Extracted data entries
+ + + + +

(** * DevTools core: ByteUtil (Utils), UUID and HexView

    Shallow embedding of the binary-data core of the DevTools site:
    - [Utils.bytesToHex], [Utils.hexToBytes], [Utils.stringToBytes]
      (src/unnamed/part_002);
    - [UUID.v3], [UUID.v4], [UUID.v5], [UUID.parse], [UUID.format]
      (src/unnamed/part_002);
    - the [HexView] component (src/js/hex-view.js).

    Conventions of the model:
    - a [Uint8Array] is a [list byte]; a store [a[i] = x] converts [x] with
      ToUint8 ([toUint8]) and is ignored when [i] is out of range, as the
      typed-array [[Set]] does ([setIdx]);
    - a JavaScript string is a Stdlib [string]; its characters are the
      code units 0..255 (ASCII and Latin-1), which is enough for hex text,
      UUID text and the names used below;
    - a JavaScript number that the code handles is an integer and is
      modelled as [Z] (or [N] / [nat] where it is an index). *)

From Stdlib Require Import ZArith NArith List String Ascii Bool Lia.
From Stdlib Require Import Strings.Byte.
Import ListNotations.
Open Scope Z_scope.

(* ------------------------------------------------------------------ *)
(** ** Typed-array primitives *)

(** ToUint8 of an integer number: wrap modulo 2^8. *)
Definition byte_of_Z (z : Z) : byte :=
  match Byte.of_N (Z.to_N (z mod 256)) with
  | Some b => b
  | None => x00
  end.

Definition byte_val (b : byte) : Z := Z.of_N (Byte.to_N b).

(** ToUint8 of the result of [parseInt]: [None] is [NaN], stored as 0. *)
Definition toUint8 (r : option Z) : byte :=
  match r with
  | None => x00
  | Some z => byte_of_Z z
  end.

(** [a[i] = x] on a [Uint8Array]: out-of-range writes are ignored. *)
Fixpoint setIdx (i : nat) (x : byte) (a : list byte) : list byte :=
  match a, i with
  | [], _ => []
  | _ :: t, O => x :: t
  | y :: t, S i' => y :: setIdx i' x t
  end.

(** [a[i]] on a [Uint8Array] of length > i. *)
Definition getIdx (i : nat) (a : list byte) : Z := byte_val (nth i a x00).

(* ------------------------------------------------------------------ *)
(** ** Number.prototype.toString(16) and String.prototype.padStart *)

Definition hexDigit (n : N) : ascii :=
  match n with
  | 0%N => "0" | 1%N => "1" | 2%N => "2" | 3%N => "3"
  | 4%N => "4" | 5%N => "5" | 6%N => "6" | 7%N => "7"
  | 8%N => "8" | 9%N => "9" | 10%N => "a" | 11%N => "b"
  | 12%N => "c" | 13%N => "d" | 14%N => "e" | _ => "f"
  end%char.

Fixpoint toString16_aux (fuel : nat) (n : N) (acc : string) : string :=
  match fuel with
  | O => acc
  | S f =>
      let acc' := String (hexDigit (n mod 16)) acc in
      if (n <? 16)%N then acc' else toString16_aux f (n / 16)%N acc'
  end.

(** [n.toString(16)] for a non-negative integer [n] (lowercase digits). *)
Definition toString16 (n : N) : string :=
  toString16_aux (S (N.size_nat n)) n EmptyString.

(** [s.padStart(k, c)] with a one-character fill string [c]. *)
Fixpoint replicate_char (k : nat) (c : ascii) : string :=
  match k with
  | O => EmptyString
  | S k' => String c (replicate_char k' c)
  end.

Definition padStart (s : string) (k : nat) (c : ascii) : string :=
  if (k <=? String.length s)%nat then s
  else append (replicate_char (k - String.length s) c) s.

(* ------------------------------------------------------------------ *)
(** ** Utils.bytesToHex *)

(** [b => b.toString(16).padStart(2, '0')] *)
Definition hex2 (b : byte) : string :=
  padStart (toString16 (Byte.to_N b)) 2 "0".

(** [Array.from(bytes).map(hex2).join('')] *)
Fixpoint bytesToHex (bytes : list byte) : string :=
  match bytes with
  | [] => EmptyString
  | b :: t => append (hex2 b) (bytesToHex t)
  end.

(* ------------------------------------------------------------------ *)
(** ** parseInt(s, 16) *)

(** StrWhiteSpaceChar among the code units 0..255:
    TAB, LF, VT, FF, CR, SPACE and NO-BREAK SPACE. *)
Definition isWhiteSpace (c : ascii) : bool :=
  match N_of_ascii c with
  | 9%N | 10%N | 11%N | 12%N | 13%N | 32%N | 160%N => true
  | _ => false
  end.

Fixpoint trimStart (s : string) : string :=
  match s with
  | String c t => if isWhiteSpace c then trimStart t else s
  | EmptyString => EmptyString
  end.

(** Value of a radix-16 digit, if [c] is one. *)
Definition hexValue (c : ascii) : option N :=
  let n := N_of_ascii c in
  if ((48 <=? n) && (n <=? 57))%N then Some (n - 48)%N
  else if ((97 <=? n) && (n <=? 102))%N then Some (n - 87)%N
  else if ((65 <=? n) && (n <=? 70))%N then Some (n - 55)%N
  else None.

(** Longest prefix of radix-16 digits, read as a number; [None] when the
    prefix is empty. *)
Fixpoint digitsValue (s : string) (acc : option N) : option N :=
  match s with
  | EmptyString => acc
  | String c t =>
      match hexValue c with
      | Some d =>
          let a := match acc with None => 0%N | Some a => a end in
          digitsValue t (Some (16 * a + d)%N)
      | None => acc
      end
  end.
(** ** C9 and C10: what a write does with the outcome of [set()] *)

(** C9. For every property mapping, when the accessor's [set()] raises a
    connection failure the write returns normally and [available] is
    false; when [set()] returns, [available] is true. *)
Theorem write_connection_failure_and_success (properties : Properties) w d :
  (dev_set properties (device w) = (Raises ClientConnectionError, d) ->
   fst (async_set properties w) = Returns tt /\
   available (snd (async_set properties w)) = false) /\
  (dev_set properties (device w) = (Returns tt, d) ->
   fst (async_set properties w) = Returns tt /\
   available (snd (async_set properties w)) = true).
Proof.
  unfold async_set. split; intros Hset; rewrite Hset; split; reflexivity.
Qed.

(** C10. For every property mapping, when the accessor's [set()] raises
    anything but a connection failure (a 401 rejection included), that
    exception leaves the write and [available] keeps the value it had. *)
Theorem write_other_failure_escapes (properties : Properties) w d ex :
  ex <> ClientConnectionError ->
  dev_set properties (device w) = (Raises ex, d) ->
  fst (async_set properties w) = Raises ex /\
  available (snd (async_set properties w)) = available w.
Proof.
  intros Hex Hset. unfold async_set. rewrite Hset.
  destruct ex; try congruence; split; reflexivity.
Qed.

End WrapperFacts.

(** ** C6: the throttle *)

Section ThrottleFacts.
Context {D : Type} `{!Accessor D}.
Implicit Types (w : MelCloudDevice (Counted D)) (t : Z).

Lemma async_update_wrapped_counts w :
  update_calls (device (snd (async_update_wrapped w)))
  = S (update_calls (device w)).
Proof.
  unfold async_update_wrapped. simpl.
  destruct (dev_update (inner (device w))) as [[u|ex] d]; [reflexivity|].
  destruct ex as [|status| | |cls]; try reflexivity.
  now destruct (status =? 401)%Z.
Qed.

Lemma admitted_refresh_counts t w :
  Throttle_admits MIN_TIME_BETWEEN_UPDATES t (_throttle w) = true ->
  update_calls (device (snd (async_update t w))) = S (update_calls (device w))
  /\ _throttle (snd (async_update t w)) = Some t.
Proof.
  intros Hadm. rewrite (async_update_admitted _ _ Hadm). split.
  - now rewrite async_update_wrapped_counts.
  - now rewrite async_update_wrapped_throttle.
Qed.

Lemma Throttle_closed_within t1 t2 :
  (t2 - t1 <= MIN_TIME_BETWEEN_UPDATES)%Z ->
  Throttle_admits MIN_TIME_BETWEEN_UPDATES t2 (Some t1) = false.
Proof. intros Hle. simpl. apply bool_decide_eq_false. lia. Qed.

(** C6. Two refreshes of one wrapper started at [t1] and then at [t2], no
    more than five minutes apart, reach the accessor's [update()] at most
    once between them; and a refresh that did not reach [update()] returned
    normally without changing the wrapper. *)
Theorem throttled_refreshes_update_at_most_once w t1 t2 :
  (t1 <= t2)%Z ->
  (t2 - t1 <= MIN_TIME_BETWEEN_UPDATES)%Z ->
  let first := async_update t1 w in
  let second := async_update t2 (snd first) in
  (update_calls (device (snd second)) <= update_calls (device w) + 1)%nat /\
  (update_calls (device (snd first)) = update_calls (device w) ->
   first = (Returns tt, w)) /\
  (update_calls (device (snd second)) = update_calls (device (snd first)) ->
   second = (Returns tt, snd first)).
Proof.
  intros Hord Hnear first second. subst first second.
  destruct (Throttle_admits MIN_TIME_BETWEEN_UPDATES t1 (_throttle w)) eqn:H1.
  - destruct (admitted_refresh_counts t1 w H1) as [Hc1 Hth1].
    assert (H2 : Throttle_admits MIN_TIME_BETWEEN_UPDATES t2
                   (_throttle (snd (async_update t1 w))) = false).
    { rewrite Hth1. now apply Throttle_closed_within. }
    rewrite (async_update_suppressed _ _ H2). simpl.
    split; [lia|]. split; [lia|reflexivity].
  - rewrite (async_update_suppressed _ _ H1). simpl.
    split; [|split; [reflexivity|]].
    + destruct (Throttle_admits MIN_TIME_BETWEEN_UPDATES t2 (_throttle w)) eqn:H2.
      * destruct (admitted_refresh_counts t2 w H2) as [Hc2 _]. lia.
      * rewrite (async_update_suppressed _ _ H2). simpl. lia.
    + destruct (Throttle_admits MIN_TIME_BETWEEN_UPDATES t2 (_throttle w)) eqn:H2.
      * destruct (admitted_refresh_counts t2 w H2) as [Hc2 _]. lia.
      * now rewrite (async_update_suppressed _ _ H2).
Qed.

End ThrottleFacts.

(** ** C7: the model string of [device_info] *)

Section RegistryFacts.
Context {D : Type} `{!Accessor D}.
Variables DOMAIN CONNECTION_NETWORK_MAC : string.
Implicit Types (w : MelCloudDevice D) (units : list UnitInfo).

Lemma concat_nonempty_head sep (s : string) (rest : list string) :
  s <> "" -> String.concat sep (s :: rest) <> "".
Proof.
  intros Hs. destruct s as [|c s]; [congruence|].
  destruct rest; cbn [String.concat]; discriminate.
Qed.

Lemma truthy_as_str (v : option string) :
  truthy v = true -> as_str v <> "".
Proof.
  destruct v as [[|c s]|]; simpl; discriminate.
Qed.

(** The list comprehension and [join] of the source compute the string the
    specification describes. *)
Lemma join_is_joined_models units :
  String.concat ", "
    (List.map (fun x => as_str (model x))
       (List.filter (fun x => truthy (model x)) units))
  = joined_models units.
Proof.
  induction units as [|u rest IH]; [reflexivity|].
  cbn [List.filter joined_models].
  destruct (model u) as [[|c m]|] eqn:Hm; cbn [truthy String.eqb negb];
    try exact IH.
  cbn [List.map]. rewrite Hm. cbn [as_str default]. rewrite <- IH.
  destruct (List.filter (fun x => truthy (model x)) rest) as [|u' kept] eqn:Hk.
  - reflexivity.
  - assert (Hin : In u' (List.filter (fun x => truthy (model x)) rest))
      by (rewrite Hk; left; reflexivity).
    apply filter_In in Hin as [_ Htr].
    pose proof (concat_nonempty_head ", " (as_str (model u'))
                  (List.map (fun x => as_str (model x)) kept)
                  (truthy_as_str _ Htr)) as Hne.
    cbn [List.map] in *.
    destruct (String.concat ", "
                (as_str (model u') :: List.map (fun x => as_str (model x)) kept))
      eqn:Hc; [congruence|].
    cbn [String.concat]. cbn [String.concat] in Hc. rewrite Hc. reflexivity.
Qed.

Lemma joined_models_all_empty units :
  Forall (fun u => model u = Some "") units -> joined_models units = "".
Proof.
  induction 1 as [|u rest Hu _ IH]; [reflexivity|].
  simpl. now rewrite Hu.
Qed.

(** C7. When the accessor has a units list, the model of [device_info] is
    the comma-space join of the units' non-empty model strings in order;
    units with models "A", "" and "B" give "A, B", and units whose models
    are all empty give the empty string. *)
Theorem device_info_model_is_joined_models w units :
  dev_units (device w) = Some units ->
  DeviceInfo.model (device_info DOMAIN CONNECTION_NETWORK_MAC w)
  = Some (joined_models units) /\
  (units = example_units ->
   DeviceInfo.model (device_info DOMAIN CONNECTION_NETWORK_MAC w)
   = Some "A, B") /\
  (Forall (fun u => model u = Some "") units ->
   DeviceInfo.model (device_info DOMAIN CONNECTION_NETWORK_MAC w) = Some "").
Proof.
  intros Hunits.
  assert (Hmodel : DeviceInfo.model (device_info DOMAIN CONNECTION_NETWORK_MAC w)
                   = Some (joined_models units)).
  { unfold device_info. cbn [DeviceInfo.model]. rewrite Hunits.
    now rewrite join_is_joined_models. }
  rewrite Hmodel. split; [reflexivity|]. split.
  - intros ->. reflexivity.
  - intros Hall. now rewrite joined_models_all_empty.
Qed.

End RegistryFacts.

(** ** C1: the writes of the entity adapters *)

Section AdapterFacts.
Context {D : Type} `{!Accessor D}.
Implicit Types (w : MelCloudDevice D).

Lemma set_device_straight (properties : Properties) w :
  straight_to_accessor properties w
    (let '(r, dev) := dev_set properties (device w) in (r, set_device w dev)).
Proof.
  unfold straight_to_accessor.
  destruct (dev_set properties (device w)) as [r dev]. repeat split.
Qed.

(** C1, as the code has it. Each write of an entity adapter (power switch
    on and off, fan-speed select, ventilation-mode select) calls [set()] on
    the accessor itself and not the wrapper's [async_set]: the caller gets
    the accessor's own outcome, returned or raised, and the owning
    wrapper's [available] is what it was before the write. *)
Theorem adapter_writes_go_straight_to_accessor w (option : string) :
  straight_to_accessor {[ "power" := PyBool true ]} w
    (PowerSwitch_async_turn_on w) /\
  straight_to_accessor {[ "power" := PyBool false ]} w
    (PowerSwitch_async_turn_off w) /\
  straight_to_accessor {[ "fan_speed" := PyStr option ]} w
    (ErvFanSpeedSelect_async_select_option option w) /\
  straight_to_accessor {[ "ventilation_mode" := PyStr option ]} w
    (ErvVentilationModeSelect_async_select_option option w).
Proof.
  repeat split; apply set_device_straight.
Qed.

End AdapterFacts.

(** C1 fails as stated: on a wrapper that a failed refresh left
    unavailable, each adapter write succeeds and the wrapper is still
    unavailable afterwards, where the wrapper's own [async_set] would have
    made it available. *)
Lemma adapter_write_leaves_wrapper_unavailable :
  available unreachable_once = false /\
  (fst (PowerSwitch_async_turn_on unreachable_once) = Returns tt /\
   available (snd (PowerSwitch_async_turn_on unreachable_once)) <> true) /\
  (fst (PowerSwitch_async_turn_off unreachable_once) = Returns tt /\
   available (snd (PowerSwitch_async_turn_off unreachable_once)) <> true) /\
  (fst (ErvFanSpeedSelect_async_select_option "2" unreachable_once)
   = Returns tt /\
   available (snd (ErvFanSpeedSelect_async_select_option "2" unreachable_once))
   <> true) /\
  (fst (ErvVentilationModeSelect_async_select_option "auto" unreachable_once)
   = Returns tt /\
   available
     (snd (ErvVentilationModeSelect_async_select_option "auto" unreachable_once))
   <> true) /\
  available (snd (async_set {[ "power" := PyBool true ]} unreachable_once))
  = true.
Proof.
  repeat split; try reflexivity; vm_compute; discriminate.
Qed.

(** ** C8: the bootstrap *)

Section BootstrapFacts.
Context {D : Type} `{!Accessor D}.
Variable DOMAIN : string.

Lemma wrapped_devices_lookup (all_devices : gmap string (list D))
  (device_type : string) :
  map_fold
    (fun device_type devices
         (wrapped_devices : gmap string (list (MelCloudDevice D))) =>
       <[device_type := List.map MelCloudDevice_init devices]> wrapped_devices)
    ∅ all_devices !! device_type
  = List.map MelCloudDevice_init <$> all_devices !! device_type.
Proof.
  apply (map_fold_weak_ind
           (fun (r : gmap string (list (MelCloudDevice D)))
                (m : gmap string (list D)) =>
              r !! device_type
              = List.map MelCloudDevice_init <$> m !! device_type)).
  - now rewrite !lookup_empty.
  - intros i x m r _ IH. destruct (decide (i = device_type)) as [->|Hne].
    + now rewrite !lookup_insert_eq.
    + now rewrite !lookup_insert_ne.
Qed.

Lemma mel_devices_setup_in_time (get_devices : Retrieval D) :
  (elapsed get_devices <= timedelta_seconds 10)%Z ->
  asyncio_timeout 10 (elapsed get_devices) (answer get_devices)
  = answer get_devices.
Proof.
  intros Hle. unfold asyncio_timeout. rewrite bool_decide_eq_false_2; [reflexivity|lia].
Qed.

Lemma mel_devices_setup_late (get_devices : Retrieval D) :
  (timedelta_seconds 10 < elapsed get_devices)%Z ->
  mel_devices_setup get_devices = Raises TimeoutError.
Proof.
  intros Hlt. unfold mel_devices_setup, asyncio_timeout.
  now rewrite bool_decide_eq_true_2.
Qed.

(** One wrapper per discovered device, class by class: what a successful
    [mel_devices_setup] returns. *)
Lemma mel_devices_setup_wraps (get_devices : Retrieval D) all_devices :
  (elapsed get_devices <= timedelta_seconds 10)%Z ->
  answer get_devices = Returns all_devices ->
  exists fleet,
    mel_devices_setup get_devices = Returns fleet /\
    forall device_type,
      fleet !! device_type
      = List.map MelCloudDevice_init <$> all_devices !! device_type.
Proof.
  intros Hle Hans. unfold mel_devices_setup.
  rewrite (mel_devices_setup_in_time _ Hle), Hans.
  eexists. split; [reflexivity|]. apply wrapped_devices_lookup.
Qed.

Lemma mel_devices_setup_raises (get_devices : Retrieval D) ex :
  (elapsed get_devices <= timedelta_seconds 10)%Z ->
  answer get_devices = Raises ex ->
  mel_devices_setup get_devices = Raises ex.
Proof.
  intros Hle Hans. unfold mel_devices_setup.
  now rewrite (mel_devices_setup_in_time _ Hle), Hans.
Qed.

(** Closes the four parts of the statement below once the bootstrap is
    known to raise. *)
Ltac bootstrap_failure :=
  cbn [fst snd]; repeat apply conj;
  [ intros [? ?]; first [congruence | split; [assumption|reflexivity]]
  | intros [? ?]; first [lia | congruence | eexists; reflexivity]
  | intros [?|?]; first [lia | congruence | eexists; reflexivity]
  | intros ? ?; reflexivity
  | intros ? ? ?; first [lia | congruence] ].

+ + + + +

Your task for the entries above: copy exactly the span starting with the line with "fst (async_set properties w) = Raises ex /\" and going on through the line with "Lemma async_update_wrapped_counts w", both lines included, and nothing else.

Response area -
  fst (async_set properties w) = Raises ex /\
  available (snd (async_set properties w)) = available w.
Proof.
  intros Hex Hset. unfold async_set. rewrite Hset.
  destruct ex; try congruence; split; reflexivity.
Qed.

End WrapperFacts.

(** ** C6: the throttle *)

Section ThrottleFacts.
Context {D : Type} `{!Accessor D}.
Implicit Types (w : MelCloudDevice (Counted D)) (t : Z).

Lemma async_update_wrapped_counts w :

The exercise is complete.